[Stored data entries]
──────────

(* ===== verification/ServiceSafety.v ===== *)
(** * Syncing into a file store

    application/sync.go over internal/adapters/store/fs.go: what a successful
    [Sync] leaves in the directory, what a failed one leaves, and when a
    failure is not recorded. *)

From stdpp Require Import pretty.
From S2P Require Import Prelude GoString GoSha256 GoTime GoJson Identity Spec Snapshot SpecDiff.
From S2P Require Import Release.
From S2P Require Import Policy.
From S2P Require Import Review.
From S2P Require Import Records.
From S2P Require Import Ports.
From S2P Require Import StoreState.
From S2P Require Import StoreTx.
From S2P Require Import FileStore.
From S2P Require Import StoreInvariant.
From S2P Require Import ReleaseService.
From S2P Require Import Fixture.
From S2P Require Import StoreSafety.
From S2P Require Import StoreRuns.
From S2P Require Import CoordinateSafety StorePublic SpecValidation Services RevisionJson.

Section file_sync.
Context `{CaseTables, !CaseLaws, ErrorText}.

Definition file_sync (ctx : Ctx) (sources : Sources) (startedAt finishedAt : Time) (command : SyncCommand) : io SyncResult :=
  sync_evidence (W:=World) (S:=operationalTransaction) ctx sources startedAt finishedAt command.

(** ** What the operations of the transaction leave *)

Lemma durable_revision w s k r : durable w s → os_Revisions s !! k = Some r → reread r = r.
Proof.
  intros [_ Hre _] Hr. pose proof (f_equal os_Revisions Hre) as E. cbn [reread_state os_Revisions] in E.
  rewrite <-E, lookup_fmap in Hr. apply fmap_Some in Hr as (x & _ & ->). apply reread_idem.
Qed.

(** A saved revision is stored as it was passed, whatever was there before. *)
Lemma save_revision_stored ctx r t t' u :
  (∀ k x, os_Revisions (tx_state t) !! k = Some x → reread x = x) → reread r = r → cv_ContractID r ≠ "" →
  tx_SaveRevision ctx r t = (t', Ok u) →
  os_Revisions (tx_state t') !! revisionStorageKey r = Some r.
Proof.
  intros Hs Hr Hc Hsave. unfold tx_SaveRevision in Hsave. do 5 apply lift_bind_ok in Hsave as (_ & _ & Hsave).
  rewrite gets_bind in Hsave. destruct (existing_revision (tx_state t) r) as [[k e]|] eqn:E.
  - apply existing_revision_ok in E as [He Hk]. apply lift_bind_ok in Hsave as (b & Heq & Hsave).
    destruct b.
    { injection Hsave as <- _. apply same_json_same_revision in Heq as ->; [|by eapply Hs|done].
      destruct Hk as [->|[_ ?]]; [done|congruence]. }
    destruct (negb _ && negb _); [done|]. apply lift_bind_ok in Hsave as (c & ->%cloneImmutableRecord_reread & Hsave).
    rewrite Hr in Hsave. apply st_bind_ok in Hsave as (t1 & ? & _ & Hsave).
    unfold put_Revision in Hsave. apply st_bind_ok in Hsave as (t2 & ? & [= <-] & [= <- _]). apply lookup_insert_eq.
  - apply lift_bind_ok in Hsave as (c & ->%cloneImmutableRecord_reread & Hsave). rewrite Hr in Hsave.
    unfold put_Revision in Hsave. apply st_bind_ok in Hsave as (t2 & ? & [= <-] & [= <- _]). apply lookup_insert_eq.
Qed.

Lemma save_revision_valid ctx r t t' u : tx_SaveRevision ctx r t = (t', Ok u) → ValidateContractRevision r = Ok tt.
Proof.
  intros Hs. unfold tx_SaveRevision in Hs. do 2 apply lift_bind_ok in Hs as (_ & _ & Hs).
  by apply lift_bind_ok in Hs as ([] & Hv & _).
Qed.

(** A valid revision reads back as itself. *)
Lemma valid_revision_reread r : ValidateContractRevision r = Ok tt → reread r = r.
Proof.
  unfold ValidateContractRevision. rewrite seq_ok, validateUTF8Strings_ok. intros [Hu Hv].
  do 2 apply seq_ok in Hv as [_ Hv]. destruct r as [id c src b sd cd sn rf cm v an ae m].
  cbn -[valid_utf8] in Hu. rewrite !andb_true_iff in Hu. destruct_and! Hu. unfold reread, revision_record. cbn in *.
  f_equal; try (by apply reread_string_valid). destruct sn as [sn|]; [|done]. cbn. f_equal.
  by apply wrap_err_ok, ValidateContractSnapshot_ok, snapshot_reread in Hv.
Qed.

(** ** The sync record of a transaction *)

Lemma save_sync_stored ctx r t t' u :
  tx_SaveSyncRecord ctx r t = (t', Ok u) →
  is_Some (os_SyncRecords (tx_state t') !! sy_ID r)
  ∧ (os_SyncRecords (tx_state t') = os_SyncRecords (tx_state t)
     ∨ os_SyncRecords (tx_state t) !! sy_ID r = None
       ∧ os_SyncRecords (tx_state t') = <[sy_ID r := r]> (os_SyncRecords (tx_state t))).
Proof.
  intros Hs. unfold tx_SaveSyncRecord in Hs. do 4 apply lift_bind_ok in Hs as (_ & _ & Hs).
  apply st_bind_ok in Hs as (t1 & [] & Hb & Hs).
  assert (os_SyncRecords (tx_state t1) = os_SyncRecords (tx_state t)) as E.
  { destruct (_ && _); [|by injection Hb as <-].
    pose proof (tx_bind_quiet (sy_ProjectID r) (sy_RevisionID r) ("sync record " +:+ sy_ID r) t) as Hq. rewrite Hb in Hq. destruct Hq as [Hq _ _]. simpl in Hq. by rewrite Hq. }
  rewrite gets_bind in Hs. destruct (os_SyncRecords (tx_state t1) !! sy_ID r) as [x|] eqn:Ex.
  - injection Hs as <- _. rewrite Ex, E. eauto.
  - injection Hs as <- _. cbn [tx_state put_SyncRecord os_SyncRecords]. rewrite lookup_insert_eq, <-E. eauto.
Qed.

Lemma put_ok ctx data w w' key :
  Put ctx data w = (w', Ok key) →
  key = ContentAddressedBlobKey data
  ∧ ∃ stored, w_blobs w' !! key = Some stored ∧ ContentAddressedBlobKey stored = ContentAddressedBlobKey data.
Proof.
  intros Hp. unfold Put in Hp. do 2 apply lift_bind_ok in Hp as (_ & _ & Hp). rewrite gets_bind in Hp.
  destruct (w_blobs w !! _) as [x|] eqn:Eb.
  - apply lift_bind_ok in Hp as (u & Hc & [= <- <-]). apply throw_if_ok_u in Hc. bool_prop. split; [done|]. by exists x.
  - apply st_bind_ok in Hp as (w1 & u & Hw & [= <- <-]). split; [done|]. exists data. split; [|done].
    apply durableAtomicWrite_cases in Hw as [[_ ->]|(e & ? & _)]; [|done]. apply lookup_insert_eq.
Qed.

Lemma put_durable ctx data w w' r s : durable w s → Put ctx data w = (w', r) → durable w' s ∧ w_blobs w ⊆ w_blobs w'.
Proof.
  intros [(?&?&?) ? ?] (Hs & Hm & Hb)%put_records. split; [|done]. split; [|done..]. split_and!; congruence.
Qed.

Lemma read_sync ctx id w s w' r :
  settled w s → FileStore_SyncRecord ctx id w = (w', Ok r) →
  w' = w ∧ (os_SyncRecords s !! id = Some r ∨ os_SyncRecords s !! id = None).
Proof.
  intros Hset Hr. unfold FileStore_SyncRecord in Hr. apply lift_bind_ok in Hr as (_ & _ & Hr).
  apply st_bind_ok in Hr as (w1 & s1 & [-> ->]%(load_settled_ok _ _ _ _ _ Hset) & Hr). rewrite gets_bind in Hr.
  destruct (os_SyncRecords s !! id) as [x|]; [|by injection Hr as <- _; auto].
  injection Hr as <- Hr. apply seq_ok in Hr as [_ [= ->]]. auto.
Qed.

(** Everything but the revisions and the sync records. *)
Record same_releases (s s' : operationalState) : Prop := {
  sa_reviews : os_Reviews s' = os_Reviews s;
  sa_tracks : os_ReleaseTracks s' = os_ReleaseTracks s;
  sa_authorizations : os_ReleaseAuthorizations s' = os_ReleaseAuthorizations s;
  sa_publications : os_Publications s' = os_Publications s;
  sa_audits : os_AuditEvents s' = os_AuditEvents s;
  sa_outbox : os_Outbox s' = os_Outbox s;
}.

#[local] Instance same_releases_preorder : PreOrder same_releases.
Proof. split; [by intros s|]. intros s1 s2 s3 [] []. split; congruence. Qed.

Lemma quiet_releases t t' :
  quiet t t' → same_releases (tx_state t) (tx_state t')
  ∧ os_SyncRecords (tx_state t') = os_SyncRecords (tx_state t).
Proof. intros [Hs _ _]. rewrite Hs. done. Qed.

Lemma reread_releases s s' : reread_state s = s → same_releases s s' → same_releases s (reread_state s').
Proof.
  intros Hre [F1 F2 F3 F4 F5 F6].
  pose proof (f_equal os_Reviews Hre) as E1. pose proof (f_equal os_ReleaseTracks Hre) as E2.
  pose proof (f_equal os_ReleaseAuthorizations Hre) as E3. pose proof (f_equal os_Publications Hre) as E4.
  pose proof (f_equal os_AuditEvents Hre) as E5. pose proof (f_equal os_Outbox Hre) as E6.
  cbn [reread_state os_Reviews os_ReleaseTracks os_ReleaseAuthorizations os_Publications os_AuditEvents os_Outbox] in *.
  split; cbn [reread_state os_Reviews os_ReleaseTracks os_ReleaseAuthorizations os_Publications os_AuditEvents os_Outbox];
    congruence.
Qed.

Lemma save_sync_releases ctx r t t' u :
  tx_SaveSyncRecord ctx r t = (t', Ok u) → same_releases (tx_state t) (tx_state t').
Proof.
  intros Hs. unfold tx_SaveSyncRecord in Hs. do 4 apply lift_bind_ok in Hs as (_ & _ & Hs).
  apply st_bind_ok in Hs as (t1 & [] & Hb & Hs).
  assert (same_releases (tx_state t) (tx_state t1)) as E.
  { destruct (_ && _); [|by injection Hb as <-].
    pose proof (tx_bind_quiet (sy_ProjectID r) (sy_RevisionID r) ("sync record " +:+ sy_ID r) t) as Hq.
    rewrite Hb in Hq. by apply quiet_releases in Hq as [? _]. }
  rewrite gets_bind in Hs. destruct (os_SyncRecords (tx_state t1) !! sy_ID r); injection Hs as <- _; [done|].
  etrans; [done|]. by split.
Qed.

(** A sync of a stored revision leaves the revisions alone. *)
Lemma save_sync_revisions ctx r t t' u x :
  os_Revisions (tx_state t) !! revisionKey (sy_ProjectID r) (sy_RevisionID r) = Some x →
  tx_SaveSyncRecord ctx r t = (t', Ok u) → os_Revisions (tx_state t') = os_Revisions (tx_state t).
Proof.
  intros Hx Hs. unfold tx_SaveSyncRecord in Hs. do 4 apply lift_bind_ok in Hs as (_ & _ & Hs).
  apply st_bind_ok in Hs as (t1 & [] & Hb & Hs).
  assert (os_Revisions (tx_state t1) = os_Revisions (tx_state t)) as E.
  { destruct (_ && _); [|by injection Hb as <-]. unfold tx_bindRevisionOwner, bindRevisionOwner in Hb.
    case_bool_decide; [done|]. rewrite Hx in Hb. destruct (_ || _); [done|]. by injection Hb as <-. }
  rewrite gets_bind in Hs. by destruct (os_SyncRecords (tx_state t1) !! sy_ID r); injection Hs as <- _.
Qed.


Lemma save_evidence_stored ctx revision record t t' u :
  (∀ k x, os_Revisions (tx_state t) !! k = Some x → reread x = x) → cv_ContractID revision ≠ "" →
  sy_ProjectID record = cv_ContractID revision → sy_RevisionID record = cv_ID revision →
  save_evidence (S:=operationalTransaction) ctx revision record t = (t', Ok u) →
  ValidateContractRevision revision = Ok tt ∧ reread revision = revision
  ∧ os_Revisions (tx_state t') !! revisionStorageKey revision = Some revision
  ∧ is_Some (os_SyncRecords (tx_state t') !! sy_ID record)
  ∧ same_releases (tx_state t) (tx_state t').
Proof.
  intros Hs Hc Hp Hr Hsave. unfold save_evidence in Hsave.
  apply st_bind_ok in Hsave as (t1 & [] & Hrev%st_wrap_ok & Hsync%st_wrap_ok).
  pose proof (save_revision_valid _ _ _ _ _ Hrev) as Hv. pose proof (valid_revision_reread _ Hv) as Hre.
  pose proof (SaveRevision_quiet ctx revision t) as Hq. cbn [SaveRevision SaveSyncRecord transaction_store] in Hrev, Hsync.
  rewrite Hrev in Hq. apply quiet_releases in Hq as [Hrel _].
  apply save_revision_stored in Hrev as Hst; [|done..]. split; [done|]. split; [done|]. split_and!.
  - assert (revisionStorageKey revision = revisionKey (sy_ProjectID record) (sy_RevisionID record)) as Ek.
    { unfold revisionStorageKey. by rewrite Hp, Hr. }
    rewrite (save_sync_revisions _ _ _ _ _ revision) by (rewrite <-?Ek; done). done.
  - by apply save_sync_stored in Hsync as [? _].
  - etrans; [done|]. by eapply save_sync_releases.
Qed.

(** The transactions of the service act only through the operations. *)
Lemma save_evidence_client ctx revision record :
  client (S:=operationalTransaction) (C:=unit) ctx (on_fst (save_evidence ctx revision record)).
Proof.
  apply client_on_fst, program_bind; [|intros ?]; apply program_wrap, program_effect; intros t; constructor.
Qed.


(** A transaction of the service on a durable store. *)
Lemma transact_durable ctx (callback : tx unit) w s w' r :
  durable w s → client (S:=operationalTransaction) (C:=unit) ctx (on_fst callback) →
  transact (W:=World) ctx callback w = (w', r) →
  w_blobs w' = w_blobs w ∧
  ((∃ e, r = Fail e ∧ durable w' s) ∨
   (∃ t, callback (begin_transaction s) = (t, Ok tt) ∧ durable w' (reread_state (tx_state t))
      ∧ extends s (reread_state (tx_state t))
      ∧ (r = Ok tt ∨ ∃ e, r = Fail e ∧ Is "operational commit outcome unknown" e = true))).
Proof.
  intros Hd Hcl Ht. unfold transact, Within, file_unit_of_work in Ht.
  destruct (FileStore_Within ctx (on_fst callback) (w, tt)) as [[w1 c1] r1] eqn:Hw. injection Ht as <- <-.
  destruct (within_durable ctx (on_fst callback) tt w s Hd) as (s1 & Hd1 & He1 & Hb).
  { intros t. by destruct (client_evolves ctx _ t tt Hcl). }
  rewrite Hw in Hd1, Hb. simpl in Hd1, Hb. split; [done|].
  destruct (within_cases _ _ _ _ _ _ _ _ (du_settled _ _ Hd) Hw) as [_ [(e & -> & Hs)|(next & Hc & Hs & Hr)]].
  - left. exists e. split; [done|]. destruct Hd as [_ ? ?]. by split.
  - right. destruct Hc as (t & Hcb & -> & _). apply on_fst_ok in Hcb as [Hcb _]. exists t.
    assert (s1 = reread_state (tx_state t)) as -> by (destruct (du_settled _ _ Hd1) as [? _], Hs as [? _]; congruence).
    by split_and!.
Qed.
(** ** Successful syncs *)

(** What the result of a sync says, and the store after it. *)
Record synced (command : SyncCommand) (s s' : operationalState) (blobs : gmap string (list Z)) (result : SyncResult) : Prop := {
  sd_revision : os_Revisions s' !! revisionStorageKey (sres_Revision result) = Some (sres_Revision result);
  sd_contract : cv_ContractID (sres_Revision result) = sc_ContractID command;
  sd_snapshot : cv_ReviewSnapshot (sres_Revision result)
    = Some (NewContractSnapshot (sc_ContractID command) (cv_ID (sres_Revision result))
              (sf_Bytes (sres_Spec result)) (sres_Index result));
  sd_intact : intact blobs (sres_Revision result);
  sd_blob : ∃ stored, blobs !! sres_BlobKey result = Some stored
    ∧ sres_BlobKey result = ContentAddressedBlobKey (sf_Bytes (sres_Spec result))
    ∧ ContentAddressedBlobKey stored = sres_BlobKey result;
  sd_record : os_SyncRecords s' !! sy_ID (sres_Record result) = Some (sres_Record result);
  sd_evidence : sy_Result (sres_Record result) = SyncResultSuccess
    ∧ sy_ProjectID (sres_Record result) = sc_ContractID command
    ∧ sy_RevisionID (sres_Record result) = cv_ID (sres_Revision result)
    ∧ sy_CommitSHA (sres_Record result) = cv_CommitSHA (sres_Revision result);
  sd_releases : same_releases s s';
}.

──────────

## WHAT YOU HAVE TO DO
What is needed is a copy of every line above in which "ContentAddressedBlobKey" appears.

## SOLUTION FOR THIS PROBLEM
  key = ContentAddressedBlobKey data
  ∧ ∃ stored, w_blobs w' !! key = Some stored ∧ ContentAddressedBlobKey stored = ContentAddressedBlobKey data.
    ∧ sres_BlobKey result = ContentAddressedBlobKey (sf_Bytes (sres_Spec result))
    ∧ ContentAddressedBlobKey stored = sres_BlobKey result;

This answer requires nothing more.